# "Reformed" Baptist?



## Kaalvenist (May 25, 2007)

At what point in history -- and if it may be known, by whom -- was the phrase "Reformed" Baptist first used? I understand that most churches that hold to the Second London Confession, prior to the twentieth century, referred to themselves as "Particular" Baptists (referring to their belief in particular redemption). And as has been frequently pointed out, "Reformed" has historically been used to describe churches which hold to a specific ecclesiology as well as soteriology, not embraced by "Reformed" Baptists. When did Baptists and Baptist churches first start to use this phrase?


----------



## Coram Deo (May 25, 2007)

I am not sure exact year but here is a quote from one Reformed Baptist website...

"Historically, Baptists have been Calvinistic and Reformed in their theology. The last half of the 19th century saw a great departure among the Baptists from their historical theological roots towards a more man-centered, humanistic belief and practice. This was due to German rationalism and a widespread Arminian theology. Not all departed. A few, such as the great Baptist preacher and theologian C.H. Spurgeon, remained faithful and prayed for the day when the whole counsel of God would again be believed and proclaimed in all churches, especially Baptist churches. During the first and middle parts of the 20th century, the Lord God was pleased to turn the hearts of some godly men back to the biblical and theological foundations of our forefathers. They wrote extensively, challenged church leaders and laymen alike, and prayed. This gave rise to the modern Reformed Baptist movement.

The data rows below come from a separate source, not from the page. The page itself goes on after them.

(** The configuration of some settings. *)
Definition configured (s : settings) : config_t :=
  mkConfig (utf8_or (bytes_of "::") (s_gameserverBindIp s)) (utf8_or (bytes_of "::") (s_dispatchBindIp s))
    (default 22102 (s_gameserverBindPort s)) (default 22100 (s_dispatchBindPort s)) (default 10 (s_maxSessions s))
    (default 100 (s_kcpInterval s)) (default 500 (s_sessionTickRate s)) (utf8_or (VARDIR ++ bytes_of "/db") (s_dbPath s))
    (utf8_or DATADIR (s_dataPath s)) (utf8_or (LOGDIR ++ bytes_of "/yagips.log") (s_logFile s)) [] None.

Lemma load_core_value s :
  settings_ok s -> load_core (Some (table_of (bytes_of "core", core_entries s))) =
    (default 10 (s_maxSessions s), default 500 (s_sessionTickRate s), utf8_or (VARDIR ++ bytes_of "/db") (s_dbPath s),
     utf8_or DATADIR (s_dataPath s), utf8_or (LOGDIR ++ bytes_of "/yagips.log") (s_logFile s)).
Proof.
  intros ((H1 & H2 & H3 & H4 & H5) & _). destruct (core_unparsed s) as (U1 & U2 & U3 & U4 & U5). unfold load_core.
  rewrite (int_or_value 32 _ _ _ _ U1), (int_or_value 32 _ _ _ _ U2) by (auto; lia).
  rewrite (str_or_value _ _ _ _ U3), (str_or_value _ _ _ _ U4), (str_or_value _ _ _ _ U5) by auto. reflexivity.
Qed.

Lemma load_net_value s :
  settings_ok s -> load_net (Some (table_of (bytes_of "net", net_entries s))) =
    (utf8_or (bytes_of "::") (s_gameserverBindIp s), default 22102 (s_gameserverBindPort s),
     utf8_or (bytes_of "::") (s_dispatchBindIp s), default 22100 (s_dispatchBindPort s), default 100 (s_kcpInterval s)).
Proof.
  intros (_ & H1 & H2 & H3 & H4 & H5). destruct (net_unparsed s) as (U1 & U2 & U3 & U4 & U5). unfold load_net.
  rewrite (int_or_value 16 _ _ _ _ U2), (int_or_value 16 _ _ _ _ U4), (int_or_value 32 _ _ _ _ U5) by (auto; lia).
  rewrite (str_or_value _ _ _ _ U1), (str_or_value _ _ _ _ U3) by auto. reflexivity.
Qed.

Lemma load_settings s :
  settings_ok s -> load_config (Some (tree_of [] [(bytes_of "core", core_entries s); (bytes_of "net", net_entries s)])) = configured s.
Proof.
  intros Hs. unfold load_config.
  change (toml_table_table (tree_of [] _) (bytes_of "core")) with (Some (table_of (bytes_of "core", core_entries s))).
  change (toml_table_table (tree_of [] _) (bytes_of "net")) with (Some (table_of (bytes_of "net", net_entries s))).
  change (toml_table_table (tree_of [] _) (bytes_of "dispatch")) with (@None toml_table).
  rewrite load_core_value, load_net_value by exact Hs. reflexivity.
Qed.

(** C9: Round trip: settings printed as a file and given to the constructor by
    name are the configuration that is loaded, whatever was loaded before; each
    setting that is left out has its default.  A string is loaded as its
    characters in UTF-8, up to the first U+0000 when it has one. *)
Theorem config_roundtrip s homePath fopen name rootConfig :
  settings_ok s -> fopen name = Some (print_doc (config_doc s)) ->
  fst (Config homePath fopen (Some name) rootConfig) = configured s.
Proof.
  intros Hs Hf. unfold Config. cbn [fst]. rewrite find_config_first. unfold candidates. change (option_list (Some name)) with [name]. cbn [app first_parsed].
  rewrite Hf. unfold config_doc. rewrite parse_printed by apply (config_doc_ok s Hs). apply load_settings, Hs.
Qed.

(** The file that is used is the first of the list that opens and parses;
    without a home directory the first of the system's files is not tried.
    When none parses the configuration is the defaults, unless none could be
    opened and an earlier one was loaded. *)
Theorem config_search homePath fopen path rootConfig :
  let '(config, root) := Config homePath fopen path rootConfig in
  root = first_parsed fopen (candidates homePath path) rootConfig /\ config = load_config root /\
  (root = None -> config = configured (mkSettings None None None None None None None None None None)).
Proof.
  unfold Config. rewrite find_config_first. split; [reflexivity|]. split; [reflexivity|]. intros ->. reflexivity.
Qed.
End load.

(** ** At work *)

Definition demo_settings : settings :=
  mkSettings (Some 64) None None (Some [47; 100]) None (Some [48; 46; 48]) (Some 65535) None None (Some 10).

Lemma demo_settings_ok : settings_ok demo_settings.
Proof.
  repeat split; cbn; try lia; repeat first [apply Forall_cons; split | apply Forall_nil]; split; lia.
Qed.

Definition demo_dirs : Dirs :=
  {| CONFDIR := bytes_of "/etc/yagips"; TOPCONFDIR := bytes_of "/etc"; VARDIR := bytes_of "/var"; DATADIR := bytes_of "/data"; LOGDIR := bytes_of "/log" |}.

Reformed Baptists have deep roots going all the way back to the Protestant Reformation and, in some instances, have connections predating the Reformation."




Kaalvenist said:


> At what point in history -- and if it may be known, by whom -- was the phrase "Reformed" Baptist first used? I understand that most churches that hold to the Second London Confession, prior to the twentieth century, referred to themselves as "Particular" Baptists (referring to their belief in particular redemption). And as has been frequently pointed out, "Reformed" has historically been used to describe churches which hold to a specific ecclesiology as well as soteriology, not embraced by "Reformed" Baptists. When did Baptists and Baptist churches first start to use this phrase?


----------



## KMK (May 25, 2007)

I believe the phrase was coined by John the Baptist about 2000 years ago.


----------



## MW (May 26, 2007)

An educated guess, but nothing concrete to back it up -- I would imagine the term itself grew out of the Banner of Truth movement which had a Calvinistic effect amongst people who remained Baptist in the 60s and 70s.


----------



## Contra_Mundum (May 26, 2007)

If no one here can provide you with a clear, unambiguious answer, I would contact someone like Dr. Renihan (at West. Sem. Calif.) and ask him for an insight. I suspect he would be as good a person as any to tell you how such a term came to be prevelant. I would suspect that the terminology came into common use in the early to mid 20th century.


----------



## VictorBravo (May 26, 2007)

KMK said:


> I believe the phrase was coined by John the Baptist about 2000 years ago.



Nah, it was Naaman.

I don't know exactly when the term came into use, but I'd guess it was in the 20th century in an effort to distinguish themselves from the other ones who went astray. "Particular" wouldn't work because some understand that to mean holding to the earlier London Confession. I suppose that "Puritan" may have been a possibility, but given our age, nobody would want to go to a "Puritan Baptist church."


----------



## VictorBravo (May 26, 2007)

Contra_Mundum said:


> If no one here can provide you with a clear, unambiguious answer, I would contact someone like Dr. Renihan (at West. Sem. Calif.) and ask him for an insight. I suspect he would be as good a person as any to tell you how such a term came to be prevelant. I would suspect that the terminology came into common use in the early to mid 20th century.



LOL, I should have just waited. That's the best approach yet. Dr. Renihan is very approachable.


----------



## Raj (May 26, 2007)

*Reformed Baptist put together*

I asked a similar question (Reformed+Baptist) to one of my friend here, a few days ago.

I heard/ read more about 'Reformed' and then about 'Baptist' but what does it mean to be Reformed Baptist? What are the basic similarties and differences I wanted to hear.


----------



## Herald (May 26, 2007)

My church does not have the title word "Reformed" in our name (Grace Baptist Church). But if you compare those Baptist churches that teach the doctrines of grace and also disavow dispensationalism, one can rightly say they are "reformed" Baptist churches, the proof of their reformation being a return to right doctrine.


----------



## Blueridge Believer (May 26, 2007)

I prefer the term "confessional" or "historic" Baptist personally.

Reactions: Like 1


----------



## KMK (May 26, 2007)

BaptistInCrisis said:


> My church does not have the title word "Reformed" in our name (Grace Baptist Church). But if you compare those Baptist churches that teach the doctrines of grace and also disavow dispensationalism, one can rightly say they are "reformed" Baptist churches, the proof of their reformation being a return to right doctrine.



From Websters 1828:



> *Reformed*, pp. Corrected; amended; restored to a good state...



In this sense Bill is absolutely correct. Why not call all churches that are restored to a good state, 'reformed'.

Maybe someday there will be a Reformed Methodist Church!


----------